Worth the risk? A quick look at tenants’ insurance

Tenants are often confused about insurance – whether they need it and whether it’s worth the cost. In this post, we’ll give a few pointers that will help to clarify the picture.

Unlike motor insurance, which is a legal requirement before you drive on the public highway, property insurance isn’t mandatory. Broadly speaking, when we are thinking about property, there are three main types of insurance.

  1. Insurance to cover the building itself
  2. Insurance to cover the contents of the building, including personal possessions and furnishings
  3. Insurance to cover liability for damage to the building or its contents.

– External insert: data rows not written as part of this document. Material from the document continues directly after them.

(** ** PATCH with nothing to update *)


(** With neither field truthy the handler sends [UPDATE users SET  WHERE
    id = ?], which the server refuses: the owner gets a 500. *)
Lemma PATCH_nothing_to_update (user_id : number) (req : Request) (db : Db)
  (fields : list (string * json)) :
  req_body req = Some (JObj fields) ->
  truthy (assoc "username" fields) = false ->
  truthy (assoc "email" fields) = false ->
  strict_neq user_id (Number (params_id req)) = false ->
  online db = true ->
  PATCH_users_id_handler user_id req db = (Sent internal_error, db).
Proof.
  intros Hb Hu He Hown Hon.
  unfold PATCH_users_id_handler, destructure. rewrite Hb.
  run_handler. rewrite Hown. unfold fieldsToUpdate. simpl get.
  rewrite Hu, He. simpl app.
  now rewrite (update_nothing _ db Hon).
Qed.

(** C4: the partial validator accepts the empty payload, but the owner's
    PATCH with it is answered 500 "Internal server error", the stored user
    unchanged: no assignment is left for the UPDATE statement. The same
    request with a username succeeds. *)
Theorem empty_patch_is_internal_error :
  let bearer := "Bearer " ++ generateToken Sample.secret 1000 1 in
  validatePartialUserData (Some (JObj [])) = Next tt
  /\ PATCH_users_id Sample.secret 2000
       (Sample.request (Some bearer) "1" (Some (JObj []))) Sample.db
     = (Sent internal_error, Sample.db)
  /\ fst (PATCH_users_id Sample.secret 2000
            (Sample.request (Some bearer) "1"
               (Some (JObj [("username", JStr "alicia")])))
            Sample.db)
     = Sent (json_reply 200
               (user_json
                  (User.mk 1 "alicia" "alice@example.com"
                     (User.password Sample.alice)))).
Proof.
  repeat split; vm_compute; reflexivity.
Qed.

(** ** Ownership *)

(** [req.body.key], [undefined] without a body. *)
Definition field (key : string) (req : Request) : option json :=
  match req_body req with
  | Some v => get key v
  | None => None
  end.


(** Reading a user leaves the database as it is. *)
Lemma select_user_by_id_pure (params : list param) (db : Db) :
  snd (execute "SELECT * FROM users WHERE id = ?" params db) = db.
Proof.
  destruct (online db) eqn:Hon.
  - run_online Hon. destruct params as [| [n | v] [| ? ?]]; reflexivity.
  - now rewrite (execute_offline _ _ db Hon).
Qed.

Lemma destructure_object (req : Request) (fields : list (string * json)) :
  req_body req = Some (JObj fields) ->
  destructure (req_body req) = ret (field "username" req, field "email" req).
Proof.
  intro Hb. unfold field. now rewrite Hb.
Qed.






Section Ownership.
Context {J : Jsonwebtoken}.
Variable JWT_SECRET : string.
Variable now : Z.


End Ownership.


(** ** Scenarios *)

(** POST /users with a valid body answers 201 with the new id. *)
Example scenario_create_user :
  fst (POST_users
         (Sample.request None ""
            (Some (JObj [("username", JStr "ab"); ("email", JStr "a@b.com")])))
         Sample.db)
  = Sent (json_reply 201
            (JObj [("id", int_json 3);
                   ("username", JStr "ab");
                   ("email", JStr "a@b.com")])).
Proof. vm_compute. reflexivity. Qed.

(** A protected route without the header answers 401. *)
Example scenario_no_header :
  DELETE_users_id Sample.secret 2000 (Sample.request None "1" None) Sample.db
  = (Sent (error_reply 401 "Access token required"), Sample.db).
Proof. vm_compute. reflexivity. Qed.

(** DELETE of a user that is not stored, by its owner, answers 404. *)
Example scenario_delete_missing :
  DELETE_users_id Sample.secret 2000
    (Sample.request (Some ("Bearer " ++ generateToken Sample.secret 1000 999))
       "999" None)
    Sample.db
  = (Sent not_found,
     Sample.db).
Proof. vm_compute. reflexivity. Qed.

(** DELETE of a stored user without posts, by its owner, answers 204 and
    removes the row. *)
Example scenario_delete_own :
  DELETE_users_id Sample.secret 2000
    (Sample.request (Some ("Bearer " ++ generateToken Sample.secret 1000 2))
       "2" None)
    Sample.db
  = (Sent {| status := 204; body := None |},
     mkDb [Sample.alice] (posts Sample.db) 3 true).
Proof. vm_compute. reflexivity. Qed.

As a tenant, you cannot be forced to take out insurance. It’s up to you to decide to purchase cover or take the risk, but you only need to consider contents or liability cover. Responsibility for insuring the building itself lies with the landlord.

The term ‘contents’ refers to anything that isn’t part of the building’s structure and includes things like carpeting, curtains, white goods and furnishings as well as personal possessions. The important thing to note is that if something is owned by the landlord, it is the landlord’s responsibility to insure it – if he or she chooses to do so. If the items belong to the tenant, the landlord has no obligation to insure them.  That’s why there are specific insurance policies for tenants which exclude the unnecessary buildings cover and often focus on portable personal possessions.

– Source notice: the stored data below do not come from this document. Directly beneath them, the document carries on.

(** * VOLK kernel [volk_32f_s32f_x2_clamp_32f]: clamping floats to [min, max]

    A shallow embedding of [kernels/volk/volk_32f_s32f_x2_clamp_32f.h] and the
    properties of its five entry points (the portable scalar loop and the
    aligned and unaligned SSE4.1 and AVX2 loops).

    - A C [float] is its IEEE-754 binary32 bit pattern, a [Z].  The kernel
      only compares floats and copies them, so the model needs no rounding;
      the comparisons are checked against the Standard Library's
      specification of IEEE-754 comparisons ([SpecFloat]).
    - Memory is a list of float cells; a [float*] is the index of a cell.  An
      access outside the list, or an aligned vector access at an index that
      is not a multiple of the vector width, is undefined behaviour in C and
      a fault ([None]) here.
    - Every access is logged, so that what a call reads and writes can be
      stated. *)

From Stdlib Require Import ZArith Lia SpecFloat.
From stdpp Require Import base tactics option list list_numbers.

Local Open Scope Z_scope.

(** ** IEEE-754 binary32 values and their ordered comparisons *)

Module F32.

(** Bit 31 is the sign, bits 30..23 the biased exponent, bits 22..0 the
    fraction. *)
Definition float := Z.

Definition sign (x : float) : bool := Z.testbit x 31.

(** The 31 bits below the sign: exponent and fraction together. *)
Definition magnitude (x : float) : Z := Z.land x 0x7FFFFFFF.

Definition exponent (x : float) : Z := Z.shiftr (magnitude x) 23.

Definition fraction (x : float) : Z := Z.land x 0x7FFFFF.

(** The magnitude of an infinity: exponent 255, fraction 0. *)
Definition inf_magnitude : Z := 0x7F800000.

(** NaN: exponent 255 and a fraction that is not 0. *)
Definition is_nan (x : float) : bool := inf_magnitude <? magnitude x.

(** Finite: exponent below 255 (zeros, subnormals and normals). *)
Definition is_finite (x : float) : bool := magnitude x <? inf_magnitude.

The third type of cover, liability insurance, can also be useful for tenants. In essence, it protects the tenant who accidentally damages the landlord’s property. Say, for example, you spill red wine on the carpet and it stains. Without insurance cover, the cost of replacing the carpet could be withheld from your deposit when your tenancy ends. With tenants’ liability insurance, depending on the terms of the policy, you should be protected.

So, is it worth it?

While we don’t want to sit on the fence, we’re still going to say it depends on your personal circumstances and your view of risk. You may think you don’t own much worth insuring, but a collection of vinyl, electricals, a games console, a smartphone and a laptop soon add up. Perhaps you’ve got an item of jewellery, a painting, rare books or a rather expensive bicycle. Your landlord won’t insure these items for you. It’s also worth noting that should a pipe burst or the property flood because of extreme weather, if any of your property is damaged, your possessions won’t be covered by your landlord’s insurance.

What should you look for?

If you decide to take out contents insurance, look for policies which are specifically aimed at tenants. They are often tailored to suit, flexible and can have terms that match the length of tenancies.  These policies often have limits on the value of certain items, so check the detail and ask if you need extra protection. Some policies only offer cover for items while they are in the property, but others cover your possessions outside and in normal use. Look out for ‘New for Old’ cover, too, which ensures you can replace a stolen or damaged item with something that actually works. If you’re a student, look for a policy designed for your needs.

If you’re looking at liability insurance, it’s the same story. Look at the detail and check you understand what’s included or excluded. Again, no-one can force you to take out tenants’ liability insurance, but if there is damage to your landlord’s property your contents insurance won’t cover it.

Key points to remember

You cannot be forced to take out insurance.

As a tenant you do not have to worry about insuring the building you’re renting.

Your landlord has no responsibility to insure against theft or damage to your possessions.

Your possessions may be worth much more than you think.

Tenants insurance is often great value and very affordable.